LACKIE (1988) formuliert in ihrem umfassenden Review-Artikel zum Verhalten der Haemocyten eine ähnliche Vorstellung und verwirft diese gleich zugunsten zweier weiterer. Eine einzige Zelle würde ja in Gefahr sein, eine Aggregation auszulösen. Diese Gefahr bestünde aber nicht; die Zelle würde phagocytiert werden: Es gibt also keinen Grund, einen der (unten) angeführten Punkte auszuklammern.
In diesem Zusammenhang sind auch die Lamellopodien und Filopodien zu verstehen, die frei in das umgebende Medium ragen bzw. chemotaktisch(?) auf benachbarte Zellen gerichtet sind. Eine gewisse Ähnlichkeit besteht zu den Filopodien am Rand von 15 Tage alten Kapseln im Cölom von Nereis diversicolor (PORCHET-HENNERÉ et al. 1987). Beobachtungen von LOCKE (1987) an verschiedenen Insektengeweben haben gezeigt, daß nach Entfernung der Basallamina Filopodien sehr wichtig für Orientierung und Zusammenhalt der Zellen sind. Die Filo- und Lamellopodien erhöhen die Wahrscheinlichkeit eines Zell-Zell-Kontakts bei dem dann das 'Spreit'-Signal vermittelt würde.
JOHANSSON & SÖDERHÄLL (1989 b) haben für den Krebs Pacifastacus leniusculus gezeigt, daß die kleine Aminosäurensequenz RGD (= Arginin-Glycin-Asparaginsäure) den 76 kDa-Zelladhäsions-Faktor immitiert. Untersuchungen an der Raupe von Pseudoplusia includens zur Kapselbildung kommen zu entsprechenden Ergebnissen (PECH & STRAND 1995).

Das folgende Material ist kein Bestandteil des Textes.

Example parse_rejects_ex :
  map JSON_parse
    [js "01"; js "[1,2,]"; js "{not valid json"; js "[DONE]"; js "-";
     js "1."; js ".5"; js "1e"; js ""; js "  "; js "tru"; js "nulll";
     js "[]]"]
  = repeat None 13.
Proof. vm_compute. reflexivity. Qed.

Example parse_delta_ex :
  option_map contentOf
    (JSON_parse (skipn 6 (js (deltaFrame "Hel"))))
  = Some (inr (VString (js "Hel"))).
Proof. vm_compute. reflexivity. Qed.

(** Zero, a literal below half the least double, and the least double. *)
Example truthy_numbers_ex :
  map (fun s => option_map ToBoolean (JSON_parse (js s)))
      ["0"; "-0.0e5"; "1e-400"; "2e-324"; "3e-324"; "5e-324"; "1e999"]%string
  = map Some [false; false; false; false; true; true; true].
Proof. vm_compute. reflexivity. Qed.

(* ------------------------------------------------------------------ *)
(** ** Sequencing *)

Section Sequencing.
Variables m k l : M.

Lemma seq_skip_l : skip ;; m = m.
Proof. destruct m; reflexivity. Qed.

Lemma seq_skip_r : m ;; skip = m.
Proof.
  destruct m as [t []]; unfold seq; simpl; try reflexivity.
  now rewrite app_nil_r.
Qed.

Lemma seq_assoc : (m ;; k) ;; l = m ;; (k ;; l).
Proof.
  destruct m as [t []], k as [t' []], l as [t'' c'']; unfold seq; simpl;
    try reflexivity; now rewrite app_assoc.
Qed.

Lemma seq_abrupt : snd m <> Normal -> m ;; k = m.
Proof. destruct m as [t []]; simpl; intros H; congruence || reflexivity. Qed.

Lemma seq_normal : snd m = Normal -> m ;; k = (fst m ++ fst k, snd k).
Proof. destruct m as [t c]; simpl; intros ->; reflexivity. Qed.

Lemma threw_seq :
  threw (snd m) = false -> threw (snd k) = false ->
  threw (snd (m ;; k)) = false.
Proof. destruct m as [t []], k as [t' c']; simpl; auto. Qed.
End Sequencing.

Lemma increments_app t t' : increments (t ++ t') = increments t ++ increments t'.
Proof.
  induction t as [|e t IH]; simpl; [reflexivity|].
  destruct e; simpl; now rewrite ?IH.
Qed.

Lemma reads_app t t' : reads (t ++ t') = (reads t + reads t')%nat.
Proof.
  induction t as [|e t IH]; simpl; [reflexivity|].
  destruct e; simpl; now rewrite ?IH.
Qed.

(** The outcome of a sequence depends on its parts through their outcomes
    only. *)
Lemma outcome_seq m k :
  outcome (m ;; k) =
  match snd m with
  | Normal => (fst (outcome m) ++ fst (outcome k), snd (outcome k))
  | _ => outcome m
  end.
Proof.
  destruct m as [t []], k as [t' c']; unfold outcome; simpl; try reflexivity.
  now rewrite increments_app.
Qed.

Lemma outcome_seq_congr m m' k k' :
  outcome m = outcome m' -> outcome k = outcome k' ->
  outcome (m ;; k) = outcome (m' ;; k').
Proof.
  intros Hm Hk. rewrite !outcome_seq, Hk.
  assert (snd m = snd m') as -> by (now injection Hm).
  now rewrite Hm.
Qed.

(* ------------------------------------------------------------------ *)
(** ** The loop over the lines of a chunk *)

Lemma forLines_app l1 l2 : forLines (l1 ++ l2) = forLines l1 ;; forLines l2.
Proof.
  induction l1 as [|line l1 IH]; cbn [forLines app].
  - now rewrite seq_skip_l.
  - now rewrite IH, seq_assoc.
Qed.

(** The loop body completes normally or by [return]; it never throws. *)
Lemma forBody_completion line :
  snd (forBody line) = Normal \/ snd (forBody line) = Return.
Proof.
  unfold forBody.
  destruct (startsWith line DATA_PREFIX); [|now left].
  destruct (jsstring_eqb (slice 6 line) DONE); [now right|].
  destruct (parseContent (slice 6 line)) as [x|content]; [now left|].
  destruct (ToBoolean content); now left.
Qed.

Lemma forBody_no_throw line : threw (snd (forBody line)) = false.
Proof. destruct (forBody_completion line) as [-> | ->]; reflexivity. Qed.

Lemma forLines_no_throw lines : threw (snd (forLines lines)) = false.
Proof.
  induction lines as [|line rest IH]; cbn [forLines]; [reflexivity|].
  apply threw_seq; [apply forBody_no_throw | exact IH].
Qed.

(** Inside a chunk nothing is checked or read. *)
Lemma forBody_quiet line :
  forallb (fun e => negb (isCheckOrRead e)) (fst (forBody line)) = true.
Proof.
  unfold forBody.
  destruct (startsWith line DATA_PREFIX); [|reflexivity].
  destruct (jsstring_eqb (slice 6 line) DONE); [reflexivity|].
  destruct (parseContent (slice 6 line)) as [x|content]; [reflexivity|].
  destruct (ToBoolean content); reflexivity.
Qed.

Lemma fst_seq_quiet m k :
  forallb (fun e => negb (isCheckOrRead e)) (fst m) = true ->
  forallb (fun e => negb (isCheckOrRead e)) (fst k) = true ->
  forallb (fun e => negb (isCheckOrRead e)) (fst (m ;; k)) = true.
Proof.
  destruct m as [t []], k as [t' c']; simpl; intros Hm Hk; try assumption.
  rewrite forallb_app. now rewrite Hm, Hk.
Qed.

Lemma forLines_quiet lines :
  forallb (fun e => negb (isCheckOrRead e)) (fst (forLines lines)) = true.
Proof.
  induction lines as [|line rest IH]; cbn [forLines]; [reflexivity|].
  apply fst_seq_quiet; [apply forBody_quiet | exact IH].
Qed.

Lemma quiet_reads t :
  forallb (fun e => negb (isCheckOrRead e)) t = true -> reads t = 0%nat.
Proof.
  induction t as [|e t IH]; simpl; [reflexivity|].
  destruct e; simpl; intros H; try discriminate; now apply IH.
Qed.

Lemma quiet_checkedReads t t' :
  forallb (fun e => negb (isCheckOrRead e)) t = true ->
  checkedReads (t ++ t') = checkedReads t'.
Proof.
  induction t as [|e t IH]; simpl; [reflexivity|].
  destruct e; simpl; intros H; try discriminate; now apply IH.
Qed.

(* ------------------------------------------------------------------ *)
(** ** The read loop *)

Lemma whileLoop_cancelled tok i cs e :
  tok i = true -> whileLoop tok i cs e = ([EvCheck true], Normal).
Proof. intros H. destruct cs; cbn [whileLoop]; rewrite H; reflexivity. Qed.

Lemma whileLoop_end tok i e :
  tok i = false ->
  whileLoop tok i [] e =
  ([EvCheck false; EvRead],
   match e with Closed => Normal | Errored err => Throw err end).
Proof. intros H. cbn [whileLoop]. rewrite H. destruct e; reflexivity. Qed.

Lemma whileLoop_chunk tok i value rest e :
  tok i = false ->
  whileLoop tok i (value :: rest) e =
  ([EvCheck false; EvRead], Normal) ;;
  onChunk value ;; whileLoop tok (S i) rest e.
Proof.
  intros H. cbn [whileLoop]. rewrite H.
  destruct (onChunk value ;; whileLoop tok (S i) rest e) as [t c].
  reflexivity.
Qed.

Lemma onChunk_no_throw value : threw (snd (onChunk value)) = false.
Proof. apply forLines_no_throw. Qed.

Lemma onChunk_reads value : reads (fst (onChunk value)) = 0%nat.
Proof. apply quiet_reads, forLines_quiet. Qed.

(** The loop reads at most once more than there are chunks. *)
Lemma whileLoop_reads tok cs e :
  forall i, (reads (fst (whileLoop tok i cs e)) <= S (List.length cs))%nat.
Proof.
  induction cs as [|value rest IH]; intros i.
  - destruct (tok i) eqn:H.
    + rewrite whileLoop_cancelled by exact H. simpl. lia.
    + rewrite whileLoop_end by exact H. simpl. lia.
  - destruct (tok i) eqn:H.
    + rewrite whileLoop_cancelled by exact H. simpl. lia.
    + rewrite whileLoop_chunk by exact H.
      specialize (IH (S i)).
      pose proof (onChunk_reads value) as Hq.
      destruct (onChunk value) as [t []],
               (whileLoop tok (S i) rest e) as [t' c'];
        simpl in *; rewrite ?reads_app; lia.
Qed.

(** Without a failing end the loop does not throw. *)
Lemma whileLoop_closed_no_throw tok cs :
  forall i, threw (snd (whileLoop tok i cs Closed)) = false.
Proof.
  induction cs as [|value rest IH]; intros i.
  - destruct (tok i) eqn:H.
    + now rewrite whileLoop_cancelled.
    + now rewrite whileLoop_end.
  - destruct (tok i) eqn:H.
    + now rewrite whileLoop_cancelled.
    + rewrite whileLoop_chunk by exact H.
      apply threw_seq; [reflexivity|].
      apply threw_seq; [apply onChunk_no_throw | apply IH].
Qed.

(* ------------------------------------------------------------------ *)
(** ** The scenario of the specification *)

Lemma scenario_chunk :
  onChunk (bytes scenario)
  = ([EvMarkdown (VString (js "Hel")); EvMarkdown (VString (js "lo"))],
     Return).
Proof. vm_compute. reflexivity. Qed.

(** C7. The three frames of the scenario (a delta "Hel", a blank line, a
    delta "lo", a blank line, the sentinel), received in one chunk of an
    accepted response, are decoded to the increments "Hel" and "lo", in
    this order, and the function returns without an error after releasing
    the reader, whatever the body holds after that chunk; so are they when
    each frame comes in a chunk of its own. *)
Theorem scenario_decodes :
  (forall rest ending,
     streamAIResponse (okResponse (bytes scenario :: rest) ending) never
     = ([EvCheck false; EvRead;
         EvMarkdown (VString (js "Hel")); EvMarkdown (VString (js "lo"));
         EvReleaseLock],
        Return))
  /\ outcome
       (streamAIResponse
          (okResponse [bytes (deltaFrame "Hel" ++ NL ++ NL);
                       bytes (deltaFrame "lo" ++ NL ++ NL);
                       bytes ("data: [DONE]" ++ NL)] Closed) never)
     = ([VString (js "Hel"); VString (js "lo")], Return).
Proof.
  split.
  - intros rest ending.
    unfold streamAIResponse, tryBlock, okResponse.
    cbn [ok status body chunks negb andb N.leb N.compare].
    change (ok _) with true. cbn [negb].
    rewrite whileLoop_chunk by reflexivity.
    rewrite scenario_chunk. reflexivity.
  - vm_compute. reflexivity.
Qed.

RGD ist die Erkennungsdomäne von Zelladhäsionsmolekülen (z.B. Fibronectinen), die von Zelladhäsionsrezeptoren (Integrinen) der Vertebraten spezifisch erkannt wird. Moleküle mit fibronectin-artigen Eigenschaften sind auch bei der Perlmuschel Pinctada fucata (SUZUKI & FUNAKOSHI 1992) und Drosophila (GRATECOS 1988) beschrieben worden. Auch wenn diese Moleküle wohl nicht mit denen der Vertebraten zu homologisieren sind, ist doch gezeigt worden, daß klassische Zelladhäsionmoleküle und integrinartige Rezeptoren bei Zellinteraktionen der Evertebraten eine Hauptrolle spielen. Ein solches RGD-haltiges Molekül wäre als 'Spreit'-Signal hervorragend geeignet.

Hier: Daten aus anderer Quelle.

(** * Anomaly-detection calibration of CoTeDe: a shallow embedding

    The functions of [cotede/anomaly_detection.py] are embedded as Rocq
    functions.  NumPy arrays are lists, masked arrays are lists of options
    ([None] is a masked entry), dictionaries are [gmap]s keyed by strings,
    and a Python exception is the [Raise] branch of [result].  Floating
    point numbers are idealised as exact rationals ([Qc]); the functions of
    SciPy and of the random generator are parameters of the sections that
    use them. *)

From Stdlib Require Import QArith Qcanon Qround.
From stdpp Require Import base numbers list option strings gmap sorting.

Local Open Scope Qc_scope.

(** ** Python outcomes *)

Inductive exn : Set :=
  | AssertionError
  | IndexError
  | KeyError
  | NameError
  | TypeError
  | ValueError.

(** A call either returns a value or raises. *)
Inductive result (A : Type) : Type :=
  | Ok (a : A)
  | Raise (e : exn).
Global Arguments Ok {A} a.
Global Arguments Raise {A} e.

Global Instance result_ret : MRet result := λ A a, Ok a.
Global Instance result_bind : MBind result := λ A B f m,
  match m with
  | Ok a => f a
  | Raise e => Raise e
  end.

(** [o] when it is there, the exception [e] otherwise. *)
Definition or_raise {A} (e : exn) (o : option A) : result A :=
  match o with
  | Some a => Ok a
  | None => Raise e
  end.

(** [assert c]. *)
Definition py_assert (c : bool) : result unit :=
  if c then Ok tt else Raise AssertionError.

(** ** Numbers *)

Definition Qc_of_nat (n : nat) : Qc := Qc_of_Z (Z.of_nat n).

(** The literal [0.1]. *)
Definition tenth : Qc := Q2Qc (1 # 10).

(** ** Arrays *)

(** [np.nonzero(b)[0]]: the positions of the true entries, ascending. *)
Fixpoint nonzero_from (i : nat) (b : list bool) : list nat :=
  match b with
  | [] => []
  | x :: b' => if x then i :: nonzero_from (S i) b' else nonzero_from (S i) b'
  end.
Definition nonzero (b : list bool) : list nat := nonzero_from 0 b.

(** A masked boolean array read as a plain one: a masked entry counts as
    false, as it does for [np.nonzero] and for boolean indexing. *)
Definition ma_filled_false (b : list (option bool)) : list bool :=
  (λ o : option bool, default false o) <$> b.

(** [~b] on a masked boolean array: the mask stays. *)
Definition ma_invert (b : list (option bool)) : list (option bool) :=
  (λ o : option bool, negb <$> o) <$> b.

(** [a[idx]] for an array of positions [idx]; a position out of range
    raises [IndexError]. *)
Definition take_at {A} (a : list A) (idx : list nat) : result (list A) :=
  or_raise IndexError (mapM (λ i, a !! i) idx).

(** [a.min()]; the minimum of an empty array raises [ValueError]. *)
Definition Qcmin (x y : Qc) : Qc := if decide (y < x) then y else x.
Definition array_min (a : list Qc) : result Qc :=
  match a with
  | [] => Raise ValueError
  | x :: a' => Ok (foldl Qcmin x a')
  end.

(** [a.argmin()]: the first position of the smallest entry. *)
Fixpoint argmin_from (i best : nat) (vbest : nat) (a : list nat) : nat :=
  match a with
  | [] => best
  | v :: a' =>
      if decide (v < vbest)%nat then argmin_from (S i) i v a'
      else argmin_from (S i) best vbest a'
  end.
Definition argmin (a : list nat) : result nat :=
  match a with
  | [] => Raise ValueError
  | v :: a' => Ok (argmin_from 1 0 v a')
  end.

(** [a.min()] for an array of counts. *)
Definition count_min (a : list nat) : result nat :=
  match a with
  | [] => Raise ValueError
  | v :: a' => Ok (foldl Nat.min v a')
  end.

(** [np.arange(0, stop, step)] for a positive [step]:
    [ceil(stop/step)] values [0, step, 2*step, ...]. *)
Definition arange0 (stop step : Qc) : list Qc :=
  (λ i, Qc_of_nat i * step)
    <$> seq 0 (Z.to_nat (Qceiling (this (stop / step)))).

(** The number of entries of [a] that satisfy [f]. *)
Definition count_if {A} (f : A → bool) (a : list A) : nat :=
  length (filter (λ x, f x = true) a).

(** ** The threshold optimizer: [estimate_p_optimal] *)

(** [prob[np.nonzero(binflag)]]: the scores of the rows labelled good. *)
Definition scores_of_good (prob : list Qc) (binflag : list (option bool))
  : result (list Qc) :=
  take_at prob (nonzero (ma_filled_false binflag)).

(** [prob[np.nonzero(~binflag)]]: the scores of the rows labelled bad. *)
Definition scores_of_bad (prob : list Qc) (binflag : list (option bool))
  : result (list Qc) :=
  take_at prob (nonzero (ma_filled_false (ma_invert binflag))).

(** [P = -np.arange(0, -p_limit, 0.1)] with
    [p_limit = prob[np.nonzero(binflag)].min() - 0.1]. *)
Definition threshold_grid (prob : list Qc) (binflag : list (option bool))
  : result (list Qc) :=
  good ← scores_of_good prob binflag;
  m ← array_min good;
  let p_limit := m - tenth in
  mret (Qcopp <$> arange0 (- p_limit) tenth).

(** Good rows scored below [p]. *)
Definition false_negative (prob : list Qc) (binflag : list (option bool))
    (p : Qc) : result nat :=
  good ← scores_of_good prob binflag;
  mret (count_if (λ x, bool_decide (x < p)) good).

(** Bad rows scored above [p]. *)
Definition false_positive (prob : list Qc) (binflag : list (option bool))
    (p : Qc) : result nat :=
  bad ← scores_of_bad prob binflag;
  mret (count_if (λ x, bool_decide (p < x)) bad).

(** [err[i]] of the candidate [p]. *)
Definition cost (prob : list Qc) (binflag : list (option bool)) (p : Qc)
  : result nat :=
  fn ← false_negative prob binflag p;
  fp ← false_positive prob binflag p;
  mret (fn + fp)%nat.

(** The returned pair is [(P[err.argmin()], err.min()/prob.size)]. *)
Definition estimate_p_optimal (prob : list Qc) (binflag : list (option bool))
  : result (Qc * Qc) :=
  _ ← py_assert (bool_decide (length prob = length binflag));
  P ← threshold_grid prob binflag;
  err ← mapM (M := result) (cost prob binflag) P;
  i ← argmin err;
  p ← or_raise IndexError (P !! i);
  e ← count_min err;
  mret (p, Qc_of_nat e / Qc_of_nat (length prob)).

(** A good row and a bad row that share the score [-0.15]: the grid is
    [0, -0.1, -0.2] and every candidate costs one mistake. *)
Definition tie_prob : list Qc := [Q2Qc (-3 # 20); Q2Qc (-3 # 20)].
Definition tie_binflag : list (option bool) := [Some true; Some false].

(** ** The partitioner: [split_data_groups] *)

(** Python 2 [int(round(x))]: to the nearest integer, a half away from
    zero. *)
Definition py_round (q : Qc) : Z :=
  if decide (0 ≤ q) then Qfloor (this (q + Q2Qc (1 # 2)))
  else (- Qfloor (this (- q + Q2Qc (1 # 2))))%Z.

(** [flag == f] for an integer array with missing entries: a missing entry
    equals no code. *)
Definition flag_eq (flag : list (option Z)) (f : Z) : list bool :=
  (λ o : option Z, bool_decide (o = Some f)) <$> flag.

(** [a[where] = v] for a boolean array [where] and a masked array [a]: the
    selected entries take the value [v] and lose their mask. *)
Definition ma_set_where {A} (where_ : list bool) (v : A) (a : list (option A))
  : list (option A) :=
  zip_with (λ (w : bool) (o : option A), if w then Some v else o) where_ a.

(** The loops [for f in flags: ind[flag == f] = v]. *)
Definition mark_flags (flag : list (option Z)) (flags : list Z) (v : bool)
    (ind : list (option bool)) : list (option bool) :=
  foldl (λ acc f, ma_set_where (flag_eq flag f) v acc) ind flags.

(** [ind == v] on a masked boolean array: the mask stays. *)
Definition ma_eq (ind : list (option bool)) (v : bool) : list (option bool) :=
  (λ o : option bool, (λ b, bool_decide (b = v)) <$> o) <$> ind.

(** [~ma.getmaskarray(a)]. *)
Definition ma_valid {A} (a : list (option A)) : list bool :=
  (λ o : option A, bool_decide (is_Some o)) <$> a.

(** [a & b] for a masked [a] and a plain [b]. *)
Definition ma_and (a : list (option bool)) (b : list bool)
  : list (option bool) :=
  zip_with (λ (o : option bool) (v : bool), (λ x, x && v) <$> o) a b.

(** [a[idx] = v] for an array of positions [idx]; a position out of range
    raises [IndexError]. *)
Definition set_at {A} (idx : list nat) (v : A) (a : list A) : result (list A) :=
  if bool_decide (Forall (λ i, (i < length a)%nat) idx)
  then Ok (foldr (λ i acc, <[i := v]> acc) a idx)
  else Raise IndexError.

(** [a[i:j]]. *)
Definition slice {A} (i j : nat) (a : list A) : list A := drop i (take j a).

(** The three index sets of a partition: the dictionary with the keys
    ['fit'], ['test'] and ['err']. *)
Record groups : Type := Groups {
  fit : list bool;
  test : list bool;
  err : list bool;
}.

Definition default_good_flags : list Z := [1; 2]%Z.
Definition default_bad_flags : list Z := [3; 4]%Z.

(** The label array [ind] built at the start of [split_data_groups]. *)
Definition flag_labels (flag : list (option Z)) (good_flags bad_flags : list Z)
  : list (option bool) :=
  let ind := replicate (length flag) None in
  let ind := mark_flags flag good_flags true ind in
  mark_flags flag bad_flags false ind.

(** [np.nonzero((ind == v) & ind_valid)[0]]. *)
Definition rows_labelled (ind : list (option bool)) (v : bool) : list nat :=
  nonzero (ma_filled_false (ma_and (ma_eq ind v) (ma_valid ind))).

Section partitioner.
(** [np.random.permutation(n)]: a draw from the generator, whose state
    has the type [rng]. *)
Context {rng : Type} (permutation : nat → rng → list nat * rng).

(** [split_data_groups(flag, good_flags, bad_flags)].  The flags are
    integers, so the assertion on the dtype holds. *)
Definition split_data_groups_with (good_flags bad_flags : list Z)
    (flag : list (option Z)) (s : rng) : result (groups * rng) :=
  let ind := flag_labels flag good_flags bad_flags in
  let N := length ind in
  let ind_base := replicate N false in
  (* good data *)
  let ind_good := rows_labelled ind true in
  let N_good := length ind_good in
  let '(perm, s) := permutation N_good s in
  let N_test := Z.to_nat (py_round (Qc_of_nat N_good * Q2Qc (2 # 10))) in
  rows ← take_at ind_good (take N_test perm);
  ind_test ← set_at rows true ind_base;
  rows ← take_at ind_good (slice N_test (2 * N_test) perm);
  ind_err ← set_at rows true ind_base;
  rows ← take_at ind_good (drop (2 * N_test) perm);
  ind_fit ← set_at rows true ind_base;
  (* bad data *)
  let ind_bad := rows_labelled ind false in
  let N_bad := length ind_bad in
  let '(perm, s) := permutation N_bad s in
  let N_test := Z.to_nat (py_round (Qc_of_nat N_bad * Q2Qc (5 # 10))) in
  rows ← take_at ind_bad (take N_test perm);
  ind_test ← set_at rows true ind_test;
  rows ← take_at ind_bad (drop N_test perm);
  ind_err ← set_at rows true ind_err;
  mret (Groups ind_fit ind_test ind_err, s).

(** [split_data_groups(flag)] with the default flag codes. *)
Definition split_data_groups : list (option Z) → rng → result (groups * rng) :=
  split_data_groups_with default_good_flags default_bad_flags.
End partitioner.

(** A generator to run the partitioner with: the state is a counter, and
    in the state [n] the draw of a permutation of [0..k-1] is the identity
    rotated by [n]. *)
Definition rotate_permutation (k : nat) (n : nat) : list nat * nat :=
  (rotate n (seq 0 k), S n).

(** *** Reading a partition *)

(** Row [r] belongs to the index set [a]. *)
Definition selected (a : list bool) (r : nat) : bool :=
  default false (a !! r).

(** Row [r] carries one of the flag codes [fs]. *)
Definition flag_in (fs : list Z) (flag : list (option Z)) (r : nat) : bool :=
  match flag !! r with
  | Some (Some f) => bool_decide (f ∈ fs)
  | _ => false
  end.

(** The number of rows below [N] that satisfy [f]. *)
Definition count_rows (f : nat → bool) (N : nat) : nat :=
  count_if f (seq 0 N).

(** Flags of a small cast: seven good rows, four bad rows, and three rows
    with a missing or unknown flag. *)
Definition sample_flag : list (option Z) :=
  [Some 1; Some 1; Some 2; Some 3; None; Some 0; Some 4; Some 1; Some 2;
   Some 4; Some 3; Some 1; Some 9; Some 1]%Z.

(** Flags without any valid entry. *)
Definition unlabelled_flag : list (option Z) := [None; Some 0; Some 7]%Z.

(** ** The anomaly scorer: [estimate_anomaly] *)

(** One entry of the mapping returned by [fit_tests]: the tuple of fitted
    parameters (shapes, then location and scale) and the quantile limit. *)
Record dist_params : Type := DistParams {
  param : list Qc;
  qlimit : Qc;
}.

(** The floor [1e-15]. *)
Definition sf_floor : Qc := Q2Qc (1 # 1000000000000000).

(** [tmp[tmp == 0] = 1e-15] on one entry. *)
Definition floor_zero (x : Qc) : Qc := if decide (x = 0) then sf_floor else x.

Die Stabilität der gebildeten Knötchen und Kapseln wird durch Cytoskelettelemente und Zellkontakte erhöht. Bei Thermobia domestica (FRANÇOIS 1974) und bei Blattella germanica (HAN & GUPTA 1989) sind die Haemocyten in Kapseln durch septierte Desmosomen miteinander verankert. Eventuell dienen spezielle Zellkontakte auch der Zell-Zell-Kommunikation. Gap junctions, die zwischen den Haemocyten von Kapseln nicht nur bei Insekten (BAERWALD 1975; HAN & GUPTA 1989; GUPTA 1991), sondern auch besonders deutlich bei Nereis diversicolor ausgebildet werden (PORCHET-HENNERÉ et al. 1987), sollen einen Infomationsfluß zwischen den Haemocyten ermöglichen.
In den Knötchen von Chilopoden sind bislang keine besonderen Zellkontakte erkannt worden, auch nicht in älteren Kapseln von L. forficatus (NEVERMANN 1989). Bei Insektenhaemocyten etablieren sich dagegen Gap junctions innerhalb von nur 3 min zwischen den Haemocyten (CHURCHILL et al. 1993). Diese Gap junctions waren mittels Patch-clamp-Technik und mittels Transfer von CF (nach Inkubation in CFDA) nachweisbar. Entsprechende Farbstofftransfer-Versuche mit L. forficatus- und S. cingulata-Haemocyten in Spreitungspräparaten blieben aber ohne Erfolg. Trotz offensichtlicher Zellkontakte kam es auch nach mehr als 80 min nicht zum Farbstofftransfer zwischen den Haemocyten. Für die Chilopoden wird damit das Fehlen von Gap junctions bei der frühen Zell-Zell-Interaktion bestätigt.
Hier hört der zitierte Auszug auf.